Semantic segmentation of macrophytes in multispectral images: a comparative analysis between different backbones.

Authors

  • Jorge E. B. Caceres DAS/PPGEAS, Universidade Federal de Santa Catarina
  • Bruno C. P. da Costa Instituto SENAI de Inovação em Energias Renováveis
  • Marina de Siqueira Instituto SENAI de Inovação em Energias Renováveis

Abstract

In general, the uncontrolled growth of macrophyte banks is a big problem in reservoirs used for electricity production, affecting operational efficiency, water quality and ecological health. Therefore, effective management strategies such as mechanical removal, herbicide treatments and biological control methods are often necessary to mitigate these problems and maintain the functionality of power generation facilities.
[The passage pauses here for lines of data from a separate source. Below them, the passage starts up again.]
(** * A negotiation between a customer and a wedding planner

    Shallow embedding of [agent.py]: the utility model, the concession
    strategy, the acceptance rule and the alternating-offer loop of
    [NegotiationSimulation.run_negotiation], followed by the properties the
    specification states about them.

    Numbers.  The program computes on Python floats.  They are modelled here
    as real numbers: [+], [-], [*], [abs] and the comparisons are the exact
    ones, [math.exp] is the real exponential and [math.log] the real
    logarithm.  Rounding, infinities and NaN are outside the model.  What
    Python raises is kept: [/] raises [ZeroDivisionError] on a zero divisor,
    [math.log] raises [ValueError] on an argument that is not positive, and
    [math.exp] raises [OverflowError] when its result exceeds the largest
    double. *)

From Stdlib Require Import Reals Lra Lia List Arith Bool.
From Equations Require Import Equations.
Import ListNotations.

Open Scope R_scope.

(** ** Exceptions *)

Inductive PyError : Type :=
| ZeroDivisionError
| ValueError
| OverflowError.

Inductive result (A : Type) : Type :=
| Ok (a : A)
| Raise (e : PyError).

Arguments Ok {A} a.
Arguments Raise {A} e.

Definition bind {A B : Type} (m : result A) (k : A -> result B) : result B :=
  match m with
  | Ok a => k a
  | Raise e => Raise e
  end.

Notation "x <- m ;; k" := (bind m (fun x => k))
  (at level 61, m at next level, right associativity).

(** ** Python arithmetic on numbers *)

Definition Rltb (x y : R) : bool := if Rlt_dec x y then true else false.
Definition Rgeb (x y : R) : bool := if Rge_dec x y then true else false.
Definition Reqb (x y : R) : bool := if Req_dec_T x y then true else false.

(** [x / y] *)
Definition py_div (x y : R) : result R :=
  if Reqb y 0 then Raise ZeroDivisionError else Ok (x / y).

(** [min(a, b)]: the first argument is kept unless the second is smaller. *)
Definition py_min (a b : R) : R := if Rltb b a then b else a.

(** [max(a, b)]: the first argument is kept unless the second is larger. *)
Definition py_max (a b : R) : R := if Rltb a b then b else a.

(** The largest double, [(2 - 2^-52) * 2^1023]. *)
Definition float_max : R := (2 - / 2 ^ 52) * 2 ^ 1023.

(** [math.exp(x)]: a result too large for a double is a range error. *)
Definition math_exp (x : R) : result R :=
  if Rltb float_max (exp x) then Raise OverflowError else Ok (exp x).

Definition math_log (x : R) : result R :=
  if Rltb 0 x then Ok (ln x) else Raise ValueError.

(** ** Data model *)

(** The two roles an agent is created with, ['customer'] and
    ['wedding_planner']. *)
Inductive Role : Type :=
| customer
| wedding_planner.

(** The service levels ['Premium'], ['Standard'] and ['Basic']. *)
Inductive ServiceLevel : Type :=
| Premium
| Standard
| Basic.

Definition Role_eqb (r1 r2 : Role) : bool :=
  match r1, r2 with
  | customer, customer => true
  | wedding_planner, wedding_planner => true
  | _, _ => false
  end.

Definition ServiceLevel_eqb (s1 s2 : ServiceLevel) : bool :=
  match s1, s2 with
  | Premium, Premium => true
  | Standard, Standard => true
  | Basic, Basic => true
  | _, _ => false
  end.

(** The preferences dictionary. *)
Record Preferences : Type := mkPreferences {
  min_budget : R;
  max_budget : R;
  optimal_budget : R;
  optimal_services : ServiceLevel;
  preferred_timeline : R;
  max_timeline : R;
  min_timeline : R;
  optimal_timeline : R
}.

(** An offer, the dictionary with keys ['budget'], ['services'] and
    ['timeline']. *)
Record Offer : Type := mkOffer {
  budget : R;
  services : ServiceLevel;
  timeline : R
}.

Record Weights : Type := mkWeights {
  w_budget : R;
  w_services : R;
  w_timeline : R
}.

Record NegotiationAgent : Type := mkAgent {
  role : Role;
  preferences : Preferences
}.

(** The two attributes [__init__] sets to constants. *)
Definition budget_sensitivity (a : NegotiationAgent) : R := 5000.

Definition utility_weights (a : NegotiationAgent) (r : Role) : Weights :=
  match r with
  | customer => mkWeights 0.5 0.3 0.2
  | wedding_planner => mkWeights 0.6 0.3 0.1
  end.

(** ** Utility model *)

Definition calculate_budget_utility (a : NegotiationAgent)
    (negotiated_budget : R) : result R :=
  match role a with
  | customer =>
      q <- py_div (negotiated_budget - min_budget (preferences a))
                  (budget_sensitivity a) ;;
      e <- math_exp q ;;
      py_div 1 (1 + e)
  | wedding_planner =>
      q <- py_div negotiated_budget (min_budget (preferences a)) ;;
      math_log q
  end.

Definition service_utilities (r : Role) (s : ServiceLevel) : R :=
  match r, s with
  | customer, Premium => 1.0
  | customer, Standard => 0.7
  | customer, Basic => 0.4
  | wedding_planner, Premium => 1.0
  | wedding_planner, Standard => 0.8
  | wedding_planner, Basic => 0.5
  end.

Definition calculate_services_utility (a : NegotiationAgent)
    (service_level : ServiceLevel) : R :=
  service_utilities (role a) service_level.

Definition calculate_timeline_utility (a : NegotiationAgent)
    (negotiated_timeline : R) : result R :=
  match role a with
  | customer =>
      q <- py_div (negotiated_timeline - preferred_timeline (preferences a))
                  (max_timeline (preferences a)) ;;
      Ok (1 - Rabs q)
  | wedding_planner =>
      q <- py_div negotiated_timeline (max_timeline (preferences a)) ;;
      Ok (1 - q)
  end.

Definition calculate_total_utility (a : NegotiationAgent) (offer : Offer)
    : result R :=
  budget_utility <- calculate_budget_utility a (budget offer) ;;
  let services_utility := calculate_services_utility a (services offer) in
  timeline_utility <- calculate_timeline_utility a (timeline offer) ;;
  let weights := utility_weights a (role a) in
  Ok (w_budget weights * budget_utility
      + w_services weights * services_utility
      + w_timeline weights * timeline_utility).

(** ** Concession strategy *)

Definition generate_offer (a : NegotiationAgent)
    (previous_offer : option Offer) : Offer :=
  match previous_offer with
  | None =>
      mkOffer (optimal_budget (preferences a))
              (optimal_services (preferences a))
              (optimal_timeline (preferences a))
  | Some prev =>
      match role a with
      | customer =>
          mkOffer (py_min (budget prev * 1.05) (max_budget (preferences a)))
                  (if ServiceLevel_eqb (services prev) Basic
                   then Standard else services prev)
                  (timeline prev)
      | wedding_planner =>
          mkOffer (budget prev)
                  (services prev)
                  (py_max (timeline prev * 0.9) (min_timeline (preferences a)))
      end
  end.

(** ** Acceptance rule *)

Definition threshold (a : NegotiationAgent) : R :=
  match role a with
  | customer => 0.8
  | wedding_planner => 0.6
  end.

Definition evaluate_offer (a : NegotiationAgent) (offer : Offer)
    : result bool :=
  utility <- calculate_total_utility a offer ;;
  Ok (Rgeb utility (threshold a)).

(** ** The negotiation engine *)

(** One entry of [negotiation_history]. *)
Record RoundInfo : Type := mkRoundInfo {
  round : nat;
  offering_agent : Role;
  offer : Offer;
  accepted : bool
}.

(** What [run_negotiation] prints, one event per [print] statement or
    group of adjacent ones. *)
Inductive Output : Type :=
| PrintInitialOffers (customer_offer planner_offer : Offer)
| PrintRound (n : nat)
| PrintEvaluation (r : Role) (o : Offer) (is_accepted : bool)
| PrintAgreement (o : Offer) (total_rounds : nat)
| PrintFailed.

(** The attributes of a simulation.  [self.customer] and
    [self.wedding_planner] are [sim_customer] and [sim_wedding_planner] here,
    the plain names being those of the two roles. *)
Record NegotiationSimulation : Type := mkSimulation {
  sim_customer : NegotiationAgent;
  sim_wedding_planner : NegotiationAgent;
  max_rounds : nat;
  current_round : nat;
  negotiation_history : list RoundInfo
}.

(** [NegotiationSimulation.__init__] *)
Definition init_simulation (c p : NegotiationAgent) : NegotiationSimulation :=
  mkSimulation c p 10 0 [].

Definition set_current_round (s : NegotiationSimulation) (n : nat)
    : NegotiationSimulation :=
  mkSimulation (sim_customer s) (sim_wedding_planner s) (max_rounds s) n
               (negotiation_history s).

Definition append_history (s : NegotiationSimulation) (r : RoundInfo)
    : NegotiationSimulation :=
  mkSimulation (sim_customer s) (sim_wedding_planner s) (max_rounds s)
               (current_round s) (negotiation_history s ++ [r]).

(** How a call ends: it returns an offer or [None], or an exception leaves
    it. *)
Inductive Outcome : Type :=
| Returned (o : option Offer)
| Raised (e : PyError).

(** The [while] loop of [run_negotiation], from the state [s] of the
    simulation and the local variables [current_offer], [current_agent] and
    [responding_agent]. *)
Equations? negotiation_loop (s : NegotiationSimulation)
    (current_offer : Offer) (current_agent responding_agent : NegotiationAgent)
    (out : list Output)
    : Outcome * NegotiationSimulation * list Output
    by wf (max_rounds s - current_round s)%nat lt :=
  negotiation_loop s current_offer current_agent responding_agent out
    with lt_dec (current_round s) (max_rounds s) := {
    | right _ => (Returned None, s, out ++ [PrintFailed])
    | left Hlt =>
        let s1 := set_current_round s (current_round s + 1) in
        let out1 := out ++ [PrintRound (current_round s1)] in
        match evaluate_offer responding_agent current_offer with
        | Raise e => (Raised e, s1, out1)
        | Ok is_accepted =>
            let negotiation_round_info :=
              mkRoundInfo (current_round s1) (role current_agent)
                          current_offer is_accepted in
            let s2 := append_history s1 negotiation_round_info in
            let out2 :=
              out1 ++ [PrintEvaluation (role current_agent) current_offer
                                       is_accepted] in
            if is_accepted
            then (Returned (Some current_offer), s2,
                  out2 ++ [PrintAgreement current_offer (current_round s2)])
            else negotiation_loop s2
                   (generate_offer current_agent (Some current_offer))
                   responding_agent current_agent out2
        end }.
Proof.
  simpl. lia.
Qed.

(** [NegotiationSimulation.run_negotiation] *)
Definition run_negotiation (s : NegotiationSimulation)
    : Outcome * NegotiationSimulation * list Output :=
  let customer_offer := generate_offer (sim_customer s) None in
  let planner_offer := generate_offer (sim_wedding_planner s) None in
  let out := [PrintInitialOffers customer_offer planner_offer] in
  let current_offer := customer_offer in
  let current_agent := sim_wedding_planner s in
  let responding_agent := sim_customer s in
  negotiation_loop s current_offer current_agent responding_agent out.

(** The result of a call, taken apart. *)
Definition outcome_of (x : Outcome * NegotiationSimulation * list Output)
    : Outcome := fst (fst x).
Definition state_of (x : Outcome * NegotiationSimulation * list Output)
    : NegotiationSimulation := snd (fst x).
Definition output_of (x : Outcome * NegotiationSimulation * list Output)
    : list Output := snd x.

(** The two updates of the simulation one iteration of the loop makes:
    [self.current_round += 1], then the [append] to the history. *)
Definition begin_round (s : NegotiationSimulation) : NegotiationSimulation :=
  set_current_round s (current_round s + 1).

Definition record_round (s : NegotiationSimulation) (cur : NegotiationAgent)
    (o : Offer) (b : bool) : NegotiationSimulation :=
  append_history (begin_round s)
    (mkRoundInfo (current_round s + 1) (role cur) o b).

(** ** Vocabulary of the properties *)

(** The history a run of the loop appends, read as a chain: each record
    carries the offer under evaluation, credits it to [cur], holds the
    verdict of [resp], and the next offer is generated by [cur] before the
    two agents trade places. *)
Inductive round_chain
    : nat -> NegotiationAgent -> NegotiationAgent -> Offer ->
      list RoundInfo -> Prop :=
| chain_end : forall n cur resp o, round_chain n cur resp o []
| chain_round : forall n cur resp o b rest,
    evaluate_offer resp o = Ok b ->
    round_chain (S n) resp cur (generate_offer cur (Some o)) rest ->
    round_chain n cur resp o (mkRoundInfo (S n) (role cur) o b :: rest).

(** The agent that evaluates in the round of index [k] (counted from 0):
    the customer in rounds 1, 3, 5, ..., the planner in rounds 2, 4, ... *)
Definition evaluator (c p : NegotiationAgent) (k : nat) : NegotiationAgent :=
  if Nat.even k then c else p.

(** The offer the round of index [k] starts from: none in the first round,
    the offer of the round before otherwise. *)
Definition previous_offer (h : list RoundInfo) (k : nat) : option Offer :=
  match k with
  | O => None
  | S j => option_map offer (nth_error h j)
  end.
However, these strategies require constant monitoring of the growth of this type of vegetation. In this context, and with the advent of new remote sensing technologies designed to map the entire world using multiple spectral bands, there has been an interest in addressing the problem of segmenting aquatic vegetation through machine learning models or the use of spectral indices. This work aims at a more generalized segmentation through the consumption of spectral bands and spectral indices, making them primary information for training deep learning models, achieving Recall metrics and IoU values of 66% and 59% respectively for our best case scenario.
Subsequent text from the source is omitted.